Table_2_Transcriptomic and Epigenomic Dynamics of Honey Bees in Response to Lethal Viral Infection.XLSX

Honey bees (Apis mellifera L.) suffer from many brood pathogens, including viruses. Despite considerable research, the molecular responses and dynamics of honey bee pupae to viral pathogens remain poorly understood. Israeli Acute Paralysis Virus (IAPV) is emerging as a model virus since its association with severe colony losses. Using worker pupae, we studied the transcriptomic and methylomic consequences of IAPV infection over three distinct time points after inoculation. Contrasts of gene expression and 5 mC DNA methylation profiles between IAPV-infected and control individuals at these time points – corresponding to the pre-replicative (5 h), replicative (20 h), and terminal (48 h) phase of infection – indicate that profound immune responses and distinct manipulation of host molecular processes accompany the lethal progression of this virus. We identify the temporal dynamics of the transcriptomic response to with more genes differentially expressed in the replicative and terminal phases than in the pre-replicative phase. However, the number of differentially methylated regions decreased dramatically from the pre-replicative to the replicative and terminal phase. Several cellular pathways experienced hyper- and hypo-methylation in the pre-replicative phase and later dramatically increased in gene expression at the terminal phase, including the MAPK, Jak-STAT, Hippo, mTOR, TGF-beta signaling pathways, ubiquitin mediated proteolysis, and spliceosome. These affected biological functions suggest that adaptive host responses to combat the virus are mixed with viral manipulations of the host to increase its own reproduction, all of which are involved in anti-viral immune response, cell growth, and proliferation. Comparative genomic analyses with other studies of viral infections of honey bees and fruit flies indicated that similar immune pathways are shared. Our results further suggest that dynamic DNA methylation responds to viral infections quickly, regulating subsequent gene activities. Our study provides new insights of molecular mechanisms involved in epigenetic that can serve as foundation for the long-term goal to develop anti-viral strategies for honey bees, the most important commercial pollinator.

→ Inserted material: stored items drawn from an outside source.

(* ===== verification/KurrentClient.v ===== *)
(** * The KurrentDB client

    What [kurrentdb/eventstore.go] and [kurrentdb/errors.go] use of the
    package github.com/kurrent-io/KurrentDB-Client-Go and of gRPC: values,
    calls and errors.  The client is a parameter, [KurrentClient]; what the
    store relies on is [KurrentLaws], which speaks of the log [$all] of the
    server. *)
From S2P Require Import Prelude Core.

(** ** Values *)

(** The codes the store tells apart. *)
Inductive ErrorCode : Type :=
| ErrorCodeResourceNotFound | ErrorCodeStreamDeleted | ErrorCodeStreamTombstoned
| ErrorCodeResourceAlreadyExists
| ErrorCodeWrongExpectedVersion | ErrorCodeStreamRevisionConflict
| ErrorCodeNotLeader
| OtherErrorCode (n : Z).

#[export] Instance ErrorCode_eq_dec : EqDecision ErrorCode.
Proof. solve_decision. Defined.

(** The codes of gRPC. *)
Inductive Code : Type :=
| Unavailable | DeadlineExceeded | ResourceExhausted | Aborted
| OtherCode (n : Z).

Record EventData : Type := mkEventData {
  ed_EventID : uuid;
  ed_EventType : string;
  ed_Data : string;
  ed_Metadata : string;
}.

Record RecordedEvent : Type := mkRecordedEvent {
  re_EventID : uuid;
  re_EventType : string;
  re_StreamID : string;
  re_EventNumber : Z;
  re_Commit : Z;                (* Position.Commit *)
  re_CreatedDate : time;
  re_Data : string;
  re_UserMetadata : string;
}.

(** An event as it was read: [Event] is what a link resolves to. *)
Record ResolvedEvent : Type := mkResolvedEvent {
  rse_Event : RecordedEvent;
  rse_Link : option RecordedEvent;
}.

(** The stream state an append expects. *)
Inductive KStreamState : Type := KAny | KNoStream | KStreamExists | KRevision (n : Z).

Inductive Direction : Type := Forwards | Backwards.

(** A position in a stream, or in [$all]. *)
Inductive KPosition (P : Type) : Type := Start | End_ | At (p : P).
Arguments Start {P}.
Arguments End_ {P}.
Arguments At {P}.

Record Position : Type := mkPosition { pos_Commit : Z; pos_Prepare : Z }.

Record WriteResult : Type := mkWriteResult {
  wr_NextExpectedVersion : Z;
  wr_CommitPosition : Z;
}.

(** ** The client *)

(** [W] is the world the server is in.  A [Streamer] is the open read of
    [ReadStream] or [ReadAll]; [kurrent_Error] is the code of a value of type
    [*kurrentdb.Error], and [grpc_FromError] is [status.FromError]. *)
Class KurrentClient (W : Type) : Type := {
  Streamer : Type;
  AppendToStream : string → KStreamState → list EventData → W → result error WriteResult * W;
  ReadStream : string → Direction → KPosition Z → bool → Z → W → result error Streamer * W;
  client_ReadAll : Direction → KPosition Position → Z → W → result error Streamer * W;
  Recv : Streamer → result error ResolvedEvent * Streamer;
  streamer_Close : Streamer → W → W;
  OriginalEvent : ResolvedEvent → RecordedEvent;
  client_Close : W → option error * W;
  ctx_Err_at : W → option error;
  kurrent_Error : error → option ErrorCode;
  grpc_FromError : error → option Code;
}.

(** ** The server's log *)

Notation records := (list RecordedEvent).

Definition in_kstream (id : string) (r : RecordedEvent) : bool := bool_decide (re_StreamID r = id).
Definition kstream (id : string) (rs : records) : records := bfilter (in_kstream id) rs.

(** The log of a server none of whose streams was truncated or deleted. *)
Record server_log (rs : records) : Prop := {
  sl_positions : StronglySorted (λ a b, re_Commit a < re_Commit b) rs;
  sl_positive r : r ∈ rs → 0 < re_Commit r < two64;
  sl_numbers id i r : kstream id rs !! i = Some r → re_EventNumber r = Z.of_nat i;
  sl_room : zlen rs < max_int64;
}.

(** The expectation of an append to a stream of [n] events. *)
Definition kexpectation (st : KStreamState) (n : Z) : bool :=
  match st with
  | KAny => true
  | KNoStream => n =? 0
  | KStreamExists => negb (n =? 0)
  | KRevision r => n =? r + 1
  end.

(** [r] records [ed] in stream [id]. *)
Record records_event (id : string) (ed : EventData) (r : RecordedEvent) : Prop := {
  rec_stream_id : re_StreamID r = id;
  rec_event_id : re_EventID r = ed_EventID ed;
  rec_event_type : re_EventType r = ed_EventType ed;
  rec_data : re_Data r = ed_Data ed;
  rec_user_metadata : re_UserMetadata r = ed_Metadata ed;
}.

Section reads.
Context `{C : KurrentClient W}.

Definition error_code (e : error) : option ErrorCode := errors_As kurrent_Error e.

Definition not_found (e : error) : Prop := error_code e = Some ErrorCodeResourceNotFound.

Definition wrong_version (e : error) : Prop :=
  error_code e = Some ErrorCodeWrongExpectedVersion ∨ error_code e = Some ErrorCodeStreamRevisionConflict.

(** [s] delivers the events [rs], none of them through a link, and then [e]. *)
Inductive Delivers : Streamer → records → error → Prop :=
| delivers_end s e s' : Recv s = (Fail e, s') → Delivers s [] e
| delivers_event s r s' rs e :
    Recv s = (Ok (mkResolvedEvent r None), s') → Delivers s' rs e → Delivers s (r :: rs) e.

(** A read of [rs] that can fail on the way; a clean end means that nothing
    is left. *)
Definition reads (rs : records) (s : Streamer) : Prop :=
  ∃ got e, Delivers s got e ∧ got `prefix_of` rs ∧ (errors_Is e io_EOF = true → got = rs).
End reads.

(** The type of the records that link to another one. *)
Definition link_type : string := "$>".

(** What the client and the server document.  [serves w rs]: the log of the
    server is [rs].  Others append meanwhile, so a call finds the log
    somewhere between what it was before and what it is after; that of an
    open read is the log when the read ends. *)
Class KurrentLaws `(C : KurrentClient W) (serves : W → records → Prop) : Prop := {
  serves_log w rs : serves w rs → server_log rs;
  kurrent_Error_type e c : kurrent_Error e = Some c → ∃ text, e = New text;
  ctx_law w e : ctx_Err_at w = Some e → e = Sentinel context_Canceled ∨ e = Sentinel context_DeadlineExceeded;
  original_event r : OriginalEvent (mkResolvedEvent r None) = r;
  (** An append is one block, where its expectation held.  One that reports a
      failure may have been written. *)
  append_law id st eds w res w' rs : serves w rs → eds ≠ [] → AppendToStream id st eds w = (res, w') →
    ∃ rs', rs `prefix_of` rs' ∧ serves w' rs' ∧
      match res with
      | Ok wr => ∃ pre new, (pre ++ new) `prefix_of` rs' ∧ Forall2 (records_event id) eds new ∧
          kexpectation st (zlen (kstream id pre)) = true ∧
          wr_NextExpectedVersion wr = zlen (kstream id pre) + zlen eds - 1
      | Fail e => errors_As is_Permanent e = None ∧ (wrong_version e →
          ∃ at_, rs `prefix_of` at_ ∧ at_ `prefix_of` rs' ∧ kexpectation st (zlen (kstream id at_)) = false)
      end;
  (** Reading a stream from its [n]-th event. *)
  read_stream_law id from n resolve count w res w' rs : serves w rs →
    ReadStream id Forwards from resolve count w = (res, w') →
    (from = Start ∧ n = 0 ∨ from = At n ∧ 0 ≤ n) →
    ∃ at_ rs', rs `prefix_of` at_ ∧ at_ `prefix_of` rs' ∧ serves w' rs' ∧
      match res with
      | Fail _ => True
      | Ok s => (∀ r, r ∈ kstream id rs' → re_EventType r ≠ link_type) → zlen (kstream id at_) ≤ count →
          (∃ e s', Recv s = (Fail e, s') ∧ not_found e ∧ errors_Is e io_EOF = false ∧ kstream id at_ = []) ∨
          (∃ got e, Delivers s got e ∧ got `prefix_of` drop (Z.to_nat n) (kstream id at_) ∧ ¬ not_found e ∧
             (errors_Is e io_EOF = true → got = drop (Z.to_nat n) (kstream id at_) ∧ kstream id at_ ≠ []))
      end;
  (** Reading the last event of a stream. *)
  read_last_law id count w res w' rs : serves w rs →
    ReadStream id Backwards End_ false count w = (res, w') → 1 ≤ count →
    ∃ at_ rs', rs `prefix_of` at_ ∧ at_ `prefix_of` rs' ∧ serves w' rs' ∧
      match res with
      | Fail _ => True
      | Ok s => match Recv s with
                | (Ok k, _) => ∃ r, k = mkResolvedEvent r None ∧ last (kstream id at_) = Some r
                | (Fail e, _) => not_found e → kstream id at_ = []
                end
      end;
  (** Reading [$all] from a position on, which is included, or backwards. *)
  read_all_law from p count w res w' rs : serves w rs → client_ReadAll Forwards from count w = (res, w') →
    (from = Start ∧ p = 0 ∨ from = At (mkPosition p p)) →
    ∃ at_ rs', rs `prefix_of` at_ ∧ at_ `prefix_of` rs' ∧ serves w' rs' ∧
      match res with
      | Fail _ => True
      | Ok s => zlen at_ ≤ count → reads (bfilter (λ r, p <=? re_Commit r) at_) s
      end;
  read_all_back_law count w res w' rs : serves w rs → client_ReadAll Backwards End_ count w = (res, w') →
    ∃ at_ rs', rs `prefix_of` at_ ∧ at_ `prefix_of` rs' ∧ serves w' rs' ∧
      match res with
      | Fail _ => True
      | Ok s => zlen at_ ≤ count → reads (reverse at_) s
      end;
  close_law s w rs : serves w rs → ∃ rs', rs `prefix_of` rs' ∧ serves (streamer_Close s w) rs';
}.

(** ** Facts *)
Lemma kstream_app id rs k : kstream id (rs ++ k) = kstream id rs ++ kstream id k.
Proof. apply bfilter_app. Qed.

Lemma kstream_prefix id rs rs' : rs `prefix_of` rs' → kstream id rs `prefix_of` kstream id rs'.
Proof. intros [k ->]. rewrite kstream_app. by eexists. Qed.

Lemma server_log_prefix rs rs' : rs `prefix_of` rs' → server_log rs' → server_log rs.
Proof.
  intros Hp [Hs H0 Hn Hr]. split.
  - destruct Hp as [k ->]. by eapply StronglySorted_app_1_l.
  - intros r Hr'. apply H0. destruct Hp as [k ->]. set_solver.
  - intros id i r Hi. eapply Hn, prefix_lookup_Some; [exact Hi|by apply kstream_prefix].
  - apply prefix_length in Hp. unfold zlen in *. lia.
Qed.

Lemma kstream_length id rs : zlen (kstream id rs) ≤ zlen rs.
Proof. unfold zlen, kstream. pose proof (bfilter_length (in_kstream id) rs). lia. Qed.

Lemma kstream_all id rs : (∀ r, r ∈ rs → re_StreamID r = id) → kstream id rs = rs.
Proof. intros H. apply bfilter_all, Forall_forall. intros r Hr. by apply bool_decide_eq_true, H. Qed.

(** The events of a block that was appended are numbered from the stream's
    length on. *)
Lemma block_numbers id eds pre new rs : server_log rs → (pre ++ new) `prefix_of` rs → Forall2 (records_event id) eds new →
  ∀ i r, new !! i = Some r → re_EventNumber r = zlen (kstream id pre) + Z.of_nat i.
Proof.
  intros Hl Hp HF i r Hi. assert (kstream id new = new) as Hn.
  { apply kstream_all. intros x [j Hj]%list_elem_of_lookup. by destruct (Forall2_lookup_r _ _ _ _ _ HF Hj) as (ed & _ & []). }
  rewrite (sl_numbers _ Hl id (length (kstream id pre) + i) r); [unfold zlen; lia|].
  eapply prefix_lookup_Some; [|by apply kstream_prefix]. rewrite kstream_app, Hn, lookup_app_r by lia.
  by replace (length (kstream id pre) + i - length (kstream id pre))%nat with i by lia.
Qed.

Lemma Delivers_det `{C : KurrentClient W} (s : Streamer) rs e rs' e' : Delivers s rs e → Delivers s rs' e' → rs' = rs ∧ e' = e.
Proof.
  intros H. revert rs' e'. induction H as [s e s' He|s r s' rs e He H IH]; intros rs' e' H'.
  - inversion H' as [? e1 ? He'|? ? ? ? ? He']; rewrite He in He'; [|done]. injection He' as -> ->. done.
  - inversion H' as [? ? ? He'|? r1 ? ? ? He' H'']; rewrite He in He'; [done|]. injection He' as -> ->.
    by destruct (IH _ _ H'') as [-> ->].
Qed.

西方蜜蜂（Apis mellifera L.）会遭受多种侵染其未成熟个体的病原体侵害，其中包括各类病毒。尽管学界已开展大量相关研究，但蜜蜂蛹对病毒性病原体的分子应答及其动态变化仍未得到充分解析。以色列急性麻痹病毒（Israeli Acute Paralysis Virus, IAPV）因与蜂群大规模死亡存在明确关联，逐渐成为研究蜜蜂-病毒互作的模式病毒。本研究以工蜂蛹为实验材料，对接种IAPV后的三个不同时间节点开展转录组与甲基化组分析，这三个时间点分别对应病毒感染的前复制期（接种后5小时）、复制期（接种后20小时）以及终末期（接种后48小时）。通过对比感染组与对照组个体在上述时间点的基因表达谱与5-甲基胞嘧啶（5 mC）DNA甲基化谱，研究发现该病毒的致死性侵染过程伴随显著的宿主免疫应答，以及宿主分子进程被病毒精准操控的现象。本研究解析了转录组应答的时间动态特征：在复制期与终末期，差异表达基因的数量远多于前复制期。然而，差异甲基化区域的数量从前复制期到复制期、终末期出现了大幅下降。多个细胞通路在前复制期呈现高甲基化或低甲基化特征，并在终末期出现基因表达量的显著上调，其中包括丝裂原活化蛋白激酶（MAPK）通路、Jak-STAT通路、Hippo通路、mTOR通路、转化生长因子-β（TGF-beta）信号通路、泛素介导的蛋白水解通路以及剪接体通路。这些受影响的生物学功能提示，宿主对抗病毒的适应性应答与病毒操控宿主以提升自身增殖的过程相互交织，二者均参与抗病毒免疫应答、细胞生长与增殖过程。通过与其他针对蜜蜂及果蝇的病毒感染研究开展基因组比较分析，本研究发现二者共享相似的免疫通路。本研究进一步表明，动态DNA甲基化可快速响应病毒感染，并调控后续的基因活性。本研究为解析蜜蜂抗病毒相关的分子表观调控机制提供了新见解，可为开发针对这一最重要的商业授粉昆虫的抗病毒策略奠定长期研究基础。